In Burr v. Tecumseh Products of Canada Limited (Ont CA, 2023) the Court of Appeal considered basics of causation:
 ... The test for showing causation is the “but for” test. The plaintiff must show on a balance of probabilities that “but for” the defendant’s negligent act, the injury would not have occurred. Inherent in the phrase “but for” is the requirement that the defendant’s negligence was necessary to bring about the injury ― in other words that the injury would not have occurred without the defendant’s negligence. This is a factual inquiry: Clements v. Clements, 2012 SCC 32,  2 S.C.R. 181, at para. 8. The determination of the standard of care and whether there is a breach is a question of mixed law and fact: Housen v. Nikolaisen, 2002 SCC 33,  2 S.C.R. 235, at paras. 31, 70. The standard of review is correctness for questions of law, and palpable and overriding error for findings of fact, mixed fact and law, and inferences of fact: Housen, at paras. 8, 10 and 19-20.. Sajid v. Certas ['direct cause']
In Sajid v.
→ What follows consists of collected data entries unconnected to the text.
(** [obj.get(key, default)]: only a [dict] has the method. *)
Definition py_get (obj : pyval) (key : string) (default : pyval) : outcome pyval :=
  match obj with
  | VDict d => Ok (match dict_get key d with Some v => v | None => default end)
  | _ => Raise AttributeError
  end.

(** ** [json.dump]

    The encoder yields chunks that are written one by one; an object it
    cannot serialize raises [TypeError] after the chunks before it have
    reached the file.  [emitted] is the text written and, when the
    encoder stopped early, the exception. *)

Definition emitted : Type := string * option exn.

Definition emit (s : string) : emitted := (s, None).

Definition emit_then (a b : emitted) : emitted :=
  match a with
  | (s, None) => (s ++ fst b, snd b)
  | (s, Some e) => (s, Some e)
  end.

Definition dquote : ascii := "034"%char.
Definition backslash : ascii := "092"%char.

Definition hex_digit (n : N) : ascii :=
  if (n <? 10)%N then ascii_of_N (48 + n) else ascii_of_N (87 + n).

(** [py_encode_basestring]: quotes, backslashes and control characters
    are escaped ([ensure_ascii=False] leaves the rest as it is). *)
Definition escape_char (c : ascii) : string :=
  let n := N_of_ascii c in
  if Ascii.eqb c dquote then String backslash (String dquote EmptyString)
  else if Ascii.eqb c backslash then String backslash (String backslash EmptyString)
  else if (n =? 10)%N then String backslash "n"
  else if (n =? 13)%N then String backslash "r"
  else if (n =? 9)%N then String backslash "t"
  else if (n =? 8)%N then String backslash "b"
  else if (n =? 12)%N then String backslash "f"
  else if (n <? 32)%N then
    String backslash ("u00" ++ String (hex_digit (n / 16)) (String (hex_digit (n mod 16)) EmptyString))
  else String c EmptyString.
Certas (Div Ct, 2022) the Divisional Court considered an issue of 'direct cause' in a MVA insurance case:
 The Appellant relies on North Waterloo Farmers Mutual Insurance Co. v. Samad (Samad), in which the Divisional Court held:
 A “direct cause” is a cause or an act that sets in motion an uninterrupted chain or train of events or the first in a row of blocks after which the rest fall down without the assistance of any other act or intervention of any other force. If an unbroken chain of events involving the use or operation of an automobile leads to an injury, the injury can be said to have been directly caused by the incident. (Chisholm v. Liberty Mutual Group, 2002 CanLII 45020 (ON CA),  O.J. No. 3135 (C.A.) at para. 27 and Petrosoniak and Security National Insurance Co. (FSCO A98-000198, November 2, 1998), at p. 7.)
 There need not be one direct cause, and a direct cause need not be the most immediate cause. (Wawanesa Mutual Insurance Company and Webb (FSCO Appeal P11-00015, July 18, 2012), p. 6.)